Ondi Timoner’s documentary Last Flight Home is a moving lesson on love and how to say goodbye

When her father decided to end his life after a long and painful physical turmoil, Ondi Timoner decided to start recording his final goodbyes.

“We don’t get a choice on how we come into this world, but we should get a choice on how we go out.”

These are the words of a nurse consulting Eli Timoner and his family, spoken as they progress towards his passing. 

Eli isn’t dying. Not in the medical sense. But he is tired of living. After suffering from a stroke in his early fifties and having spent the last few years in agony, unable to move and, in his own words “waiting to die”, Eli has chosen to start the process of terminating his life under the California End of Life Option Act.
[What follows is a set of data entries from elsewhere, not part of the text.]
(** X21: what a comparison counts.  For each period the frame of the
    comparison holds the rows of the frame given whose date is in the
    period, without those of bots when bots are excluded; the rows kept
    and [bots_filtrados] add up to the rows of the period; [requests] is
    the number of sessions when sessions are used and both periods have
    rows left, and the number of rows kept otherwise, for both periods
    alike; and every absolute difference is the value of the second
    period minus the value of the first. *)
Theorem comparison_counts_the_periods :
  forall (categories : list string) (df : Frame.DataFrame)
         (i1 f1 i2 f2 : PyTime.pydate) (eb us : bool) (timeout : Z)
         (c : Compare.Comparison),
    Compare.comparar_periodos categories df i1 f1 i2 f2 eb us timeout
    = Some c ->
    let p1 := fst (Compare.dataframes c) in
    let p2 := snd (Compare.dataframes c) in
    let kept inicio fin :=
      if eb then without_bots (period_rows df inicio fin)
      else period_rows df inicio fin in
    rows_of_frame p1 ≡ₚ kept i1 f1
    /\ rows_of_frame p2 ≡ₚ kept i2 f2
    /\ Z.of_nat (Frame.len p1) + Compare.bots_filtrados (Compare.periodo1 c)
       = Z.of_nat (length (period_rows df i1 f1))
    /\ Z.of_nat (Frame.len p2) + Compare.bots_filtrados (Compare.periodo2 c)
       = Z.of_nat (length (period_rows df i2 f2))
    /\ (if (us && negb (Frame.empty p1) && negb (Frame.empty p2))%bool
        then exists s1 s2,
            Compare.sessions_stats (Compare.periodo1 c) = Some s1
            /\ Compare.sessions_stats (Compare.periodo2 c) = Some s2
            /\ Compare.requests (Compare.periodo1 c)
               = Sessions.total_sessions s1
            /\ Compare.requests (Compare.periodo2 c)
               = Sessions.total_sessions s2
        else Compare.requests (Compare.periodo1 c) = Z.of_nat (Frame.len p1)
             /\ Compare.requests (Compare.periodo2 c)
                = Z.of_nat (Frame.len p2))
    /\ Compare.absoluta (Compare.requests_change (Compare.diferencias c))
       = Compare.requests (Compare.periodo2 c)
         - Compare.requests (Compare.periodo1 c)
    /\ Compare.absoluta (Compare.ips_change (Compare.diferencias c))
       = Compare.ips (Compare.periodo2 c) - Compare.ips (Compare.periodo1 c)
    /\ Compare.absoluta (Compare.errors_change (Compare.diferencias c))
       = Compare.errors (Compare.periodo2 c)
         - Compare.errors (Compare.periodo1 c)
    /\ Compare.absoluta (Compare.size_change (Compare.diferencias c))
       = Compare.size (Compare.periodo2 c) - Compare.size (Compare.periodo1 c).
Proof.
  intros categories df i1 f1 i2 f2 eb us timeout c H p1 p2 kept.
  destruct (comparar_periodos_frames _ _ _ _ _ _ _ _ _ _ H)
    as (q1 & n1 & q2 & n2 & Hp1 & Hp2 & Hdf & Hb1 & Hb2 & _ & _ & Hs1 & Hs2
        & _ & _ & _ & _ & Hreq & Hdiff).
  subst p1 p2. rewrite Hdf. cbn [fst snd].
  destruct (period_frame_rows _ _ _ _ _ _ _ _ Hp1) as (Hr1 & Hl1 & _).
  destruct (period_frame_rows _ _ _ _ _ _ _ _ Hp2) as (Hr2 & Hl2 & _).
  split; [exact Hr1|]. split; [exact Hr2|].
  split; [rewrite Hb1; exact Hl1|]. split; [rewrite Hb2; exact Hl2|].
  split; [|rewrite Hdiff; repeat split; reflexivity].
  rewrite Hs1, Hs2 in Hreq |- *.
  destruct us; [|injection Hreq as -> -> _ _; simpl; auto].
  unfold period_frame in Hp1, Hp2.
  destruct (Compare.between_dates df i1 f1) as [b1|]; [|discriminate].
  destruct (Compare.between_dates df i2 f2) as [b2|]; [|discriminate].
  destruct (if eb then Frame.filter_bots b1 true else (b1, 0)) as [b1' m1].
  destruct (if eb then Frame.filter_bots b2 true else (b2, 0)) as [b2' m2].
  injection Hp1 as <- _. injection Hp2 as <- _.
  pose proof (get_session_stats_created b1' timeout) as G1.
  pose proof (get_session_stats_created b2' timeout) as G2.
  assert (E1 : Frame.empty (Frame.create_sessions b1' timeout)
               = Frame.empty b1').
  { destruct (Frame.empty b1') eqn:He.
    - unfold Frame.create_sessions. rewrite He. exact He.
    - rewrite create_sessions_annotate by exact He.
      pose proof (sort_by_nonempty Frame.key_le _
                    (empty_rows_of_frame b1' He)) as Hne.
      destruct (Frame.sort_by Frame.key_le (rows_of_frame b1'));
        [congruence|reflexivity]. }
  assert (E2 : Frame.empty (Frame.create_sessions b2' timeout)
               = Frame.empty b2').
  { destruct (Frame.empty b2') eqn:He.
    - unfold Frame.create_sessions. rewrite He. exact He.
    - rewrite create_sessions_annotate by exact He.
      pose proof (sort_by_nonempty Frame.key_le _
                    (empty_rows_of_frame b2' He)) as Hne.
      destruct (Frame.sort_by Frame.key_le (rows_of_frame b2'));
        [congruence|reflexivity]. }
  rewrite E1, E2. cbn [andb].
  destruct (Sessions.get_session_stats (Frame.create_sessions b1' timeout))
    as [s1|];
    destruct (Sessions.get_session_stats (Frame.create_sessions b2' timeout))
      as [s2|].
  - destruct G1 as [-> _]. destruct G2 as [-> _]. cbn [negb andb].
    injection Hreq as -> -> _ _. exists s1, s2. auto.
  - destruct G1 as [-> _]. rewrite G2. cbn [negb andb].
    injection Hreq as -> -> _ _. auto.
  - rewrite G1. cbn [negb andb]. injection Hreq as -> -> _ _. auto.
  - rewrite G1. cbn [negb andb]. injection Hreq as -> -> _ _. auto.
Qed.
(** C8.  Reading [uniforms] or [attributes], as a program on the heap
    of objects: the read leaves the shader object as it was, source text
    included, and every list that was on the heap; it makes one new list
    and returns its address, or raises.  What the caller gets, the
    elements of that list in order or the exception, is what the stored
    source determines; so a second read right after the first, or a read
    on any heap that holds the same shader, whatever has been done to the
    lists returned before, gives the same elements in the same order, in a
    list of its own: nothing is kept from one read to the next.  After
    the setter of [code] a read gives what the new source determines,
    and the list returned before is as it was. *)
Theorem property_reads_repeatable (p : property) (h : Store.heap) :
  let out := Store.read p h in
  Store.object (snd out) = Store.object h
  /\ (exists es, Store.lists (snd out) = Store.lists h ++ [es])
  /\ (forall l, fst out = Ok l -> l = length (Store.lists h))
  /\ Store.value out = fst (read p (Store.object h))
  /\ (forall h', Store.object h' = Store.object h ->
        Store.value (Store.read p h') = Store.value out)
  /\ Store.value (Store.read p (snd out)) = Store.value out
  /\ (forall l1 l2,
        fst out = Ok l1 -> fst (Store.read p (snd out)) = Ok l2 -> l2 = S l1)
  /\ (forall fs code l,
        let h' := snd (Store.set_code fs code (snd out)) in
        Store.value (Store.read p h')
        = fst (read p (snd (Lifecycle.set_code fs (Store.object h) code)))
        /\ (fst out = Ok l -> Store.deref h' l = Store.deref (snd out) l)).
Proof.
  assert (Hread : forall h0,
            exists es,
              snd (Store.read p h0)
              = Store.mkHeap (Store.object h0) (Store.lists h0 ++ [es])
              /\ (forall l, fst (Store.read p h0) = Ok l ->
                    l = length (Store.lists h0))
              /\ Store.value (Store.read p h0)
                 = fst (read p (Store.object h0))).
  { intros h0.
    assert (E : exists kw, Store.read p = Store.read_declarations kw
                           /\ read p = read_declarations kw)
      by (destruct p; eexists; split; reflexivity).
    destruct E as (kw & -> & ->).
    destruct (read_declarations_store kw h0) as (es & Hs & Hv).
    exists es. split; [exact Hs|]. unfold Store.value, Store.deref. rewrite Hs.
    cbn [Store.lists].
    destruct (fst (read_declarations kw (Store.object h0))) as [out|e].
    - destruct Hv as [-> ->]. split; [now intros l [= <-]|].
      now rewrite nth_middle.
    - rewrite Hv. split; [discriminate|reflexivity]. }
  intros out. subst out.
  destruct (Hread h) as (es & Hs & Ha & Hv).
  assert (Ho : Store.object (snd (Store.read p h)) = Store.object h)
    by now rewrite Hs.
  split; [exact Ho|]. split; [exists es; now rewrite Hs|].
  split; [exact Ha|]. split; [exact Hv|]. split; [|split; [|split]].
  - intros h' Hh'. destruct (Hread h') as (_ & _ & _ & ->).
    now rewrite Hv, Hh'.
  - destruct (Hread (snd (Store.read p h))) as (_ & _ & _ & ->).
    now rewrite Hv, Ho.
  - intros l1 l2 H1 H2.
    destruct (Hread (snd (Store.read p h))) as (_ & _ & Ha2 & _).
    rewrite (Ha2 l2 H2), (Ha l1 H1), Hs. cbn [Store.lists].
    rewrite length_app. cbn [length]. lia.
  - intros fs code l h'. subst h'.
    destruct (Hread (snd (Store.set_code fs code (snd (Store.read p h)))))
      as (_ & _ & _ & ->).
    unfold Store.set_code, Store.deref. rewrite Ho.
    destruct (Lifecycle.set_code fs (Store.object h) code) as [r self'].
    cbn [snd Store.object Store.lists]. split; reflexivity.
Qed.

(** ** The qualifier inside an identifier *)

Section Boundary.

Import Char Re Shader Syntax.

Ltac peel p E :=
  destruct p as [|? p];
  [simpl in E; try discriminate E; injection E; intros; subst;
   try discriminate | ].

Lemma uniform_inside x p u :
  is_word x = true -> forallb is_word p = true ->
  match_ (re_type (lit "uniform")) (x :: p ++ lit "uniform" ++ u) = None.
Proof.
  intros Hx Hp. destruct (match_ _ _) as [m|] eqn:E; [|reflexivity].
  exfalso. apply type_match_head in E as (ws & sp & t & E & Hw & Hs).
  rewrite (head_not_space _ _ _ _ Hx Hw E) in E. cbn [app] in E.
  change (lit "uniform" ++ sp :: t)
    with ("u" :: "n" :: "i" :: "f" :: "o" :: "r" :: "m" :: sp :: t)%char in E.
  change (lit "uniform" ++ u)
    with ("u" :: "n" :: "i" :: "f" :: "o" :: "r" :: "m" :: u)%char in E.
  do 6 peel p E.
  destruct p as [|c p].
  - simpl in E. injection E; intros; subst. discriminate.
  - simpl in E. injection E; intros; subst.
    cbn [forallb] in Hp. simpl in Hp.
    apply andb_true_iff in Hp as [Hc _].
    rewrite (word_not_space _ Hc) in Hs. discriminate.
Qed.

Lemma attribute_inside x p u :
  is_word x = true -> forallb is_word p = true ->
  match_ (re_type (lit "attribute")) (x :: p ++ lit "attribute" ++ u) = None.
Proof.
  intros Hx Hp. destruct (match_ _ _) as [m|] eqn:E; [|reflexivity].
  exfalso. apply type_match_head in E as (ws & sp & t & E & Hw & Hs).
  rewrite (head_not_space _ _ _ _ Hx Hw E) in E. cbn [app] in E.
  change (lit "attribute" ++ sp :: t)
    with ("a" :: "t" :: "t" :: "r" :: "i" :: "b" :: "u" :: "t" :: "e"
              :: sp :: t)%char in E.
  change (lit "attribute" ++ u)
    with ("a" :: "t" :: "t" :: "r" :: "i" :: "b" :: "u" :: "t" :: "e"
              :: u)%char in E.
  do 8 peel p E.
  destruct p as [|c p].
  - simpl in E. injection E; intros; subst. discriminate.
  - simpl in E. injection E; intros; subst.
    cbn [forallb] in Hp. simpl in Hp.
    apply andb_true_iff in Hp as [Hc _].
    rewrite (word_not_space _ Hc) in Hs. discriminate.
Qed.

Lemma finditer_inside r kw p u :
  (forall x p', is_word x = true -> forallb is_word p' = true ->
                match_ r (x :: p' ++ kw ++ u) = None) ->
  forallb is_word p = true ->
  finditer r (p ++ kw ++ u) = finditer r (kw ++ u).
Proof.
  intros Hm. induction p as [|x p IH]; [reflexivity|].
  cbn [forallb]. rewrite andb_true_iff. intros [Hx Hp].
  cbn [app]. rewrite finditer_keep by (now apply Hm). now apply IH.
Qed.

Lemma declarations_inside kw p u :
  (forall x p', is_word x = true -> forallb is_word p' = true ->
                match_ (re_type kw) (x :: p' ++ kw ++ u) = None) ->
  forallb is_word p = true -> _remove_comments (kw ++ u) = kw ++ u ->
  declarations kw (p ++ kw ++ u) = declarations kw (kw ++ u).
Proof.
  intros Hm Hp Hu. unfold declarations.
  rewrite strip_plain by (apply (forallb_impl _ _ _ word_plain Hp)).
  rewrite Hu. now rewrite finditer_inside.
Qed.
End Boundary.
Due to regulations under the act, once Eli has made his first official request to a physician, he must wait 15 days until he can be given the green light. 

It’s then that Ondi Timoner, his daughter, picks up a video camera and starts recording.

A seasoned documentarian, Ondi is no stranger to turning the lens on her subjects. But in Last Flight Home, the subject is her father, and the story is his death.

Over the course of 15 days in 2021, Eli begins to say his goodbyes to those he loves. Speaking with friends and old colleagues, Eli informs and explains to those around him what he has decided to do, all while surrounded constantly by his supportive and characterful family.

One might be inclined to think that this film is a stance on the End of Life Option Act, or perhaps even a rumination on the concept of assisted dying, but this is merely the backdrop of Eli’s story. We see the administrative roller coaster that he must endure to be granted this right to die, as well as an explanation of how the process will actually work, but Ondi otherwise leaves it at that. Instead, she focuses entirely on Eli and his final farewell in a clear and measured manner.

Make no mistake, Last Flight Home is gut-wrenching. It’s easy to assume that the film will be melancholy due to the nature of its subject, but it’s even easier to underestimate its sheer force. Perhaps melancholy isn’t even the right word; for all its heartbreak, Last Flight Home isn’t sad. It’s everything that comes close to sadness but doesn’t quite touch the edge.

Ondi Timoner and her father Eli

Because Last Flight Home isn’t a story about death. It’s a story about love, and what it means to share goodbyes that are filled, overflowing, with it. 

The strongest moments in the film lay in the goodbyes themselves, where Eli communicates with his darlings through video calls and in-person visits. These are the moments where the tears come in waves. 

There are a few scenes almost too deeply shattering to watch more than once. But the point of no return comes when Eli is talking to his son David. David reaches up and places his hand on his elderly father’s head. He does it almost unthinkingly, a gesture so natural, but it means the world to Eli, who softly and gratefully thanks him.

Ondi captures these quiet moments with grace.

It’s clear Eli is adored. As the founder of the fastest-growing airline in the world, Air Florida, he was a visionary, beloved by his colleagues and employees alike. But after a chiropractic procedure went wrong, he suffered a stroke, leaving him paralysed. After being forcibly removed from his own company and watching his finances topple, Eli’s life was entirely thrown for the next 40 years.

And yet, if the conversations with his former workmates are anything to go by, Eli still left behind an incredible legacy. And his family, who offer him nothing but their full support and understanding throughout the process, don’t think of him as anyone other than the man who raised them with full and joyful lives.

Eli Timoner was the founder of Air Florida, which became the fastest growing airline in the world

The people Eli knows also use this opportunity to ask him questions. A friend asks him how he might let them know that he is OK after he goes. His grandchildren take one last chance, in a particularly affecting moment, to ask their grandfather questions. 

Eli never falters, despite his weakened and fragile state. We want to believe that the ones we love will be OK, and when we look at Eli, we feel deeply that he will be.

Any one of the things that Eli says could be enough to guide you through the rest of life with better wisdom and stronger intent. Fiercely wise and unwaveringly brave, Eli provides many lessons to those around him. But the best lesson that can be taken from his film is how valuable love truly is, and how saying goodbye is a gift.

During the course of the pandemic, so many lost family and friends and were unable to say even a simple farewell. Eli is blessed to be able to give his final well wishes, and it’s clear he knows it. 

And as for love, the film is made from it. From Ondi’s intent to capture her father’s final days to the laughter and memories he shares over Skype and the little moments with family in the spaces between pre-emptive mourning – such as sipping wine, eating pastrami and visits from dogs – utter devotion is stitched into every shot.

Ondi Timoner is a filmmaker, known for her work Dig! and We Live In Public

This is what Last Flight Home is about.

Laying under Eli’s discomfort and exhaustion is the secret that can help us get the conclusion we all desire, the one that Eli gets: to be surrounded by those who cherish us at the end, and to get the chance to say goodbye.

Last Flight Home is released in UK cinemas today.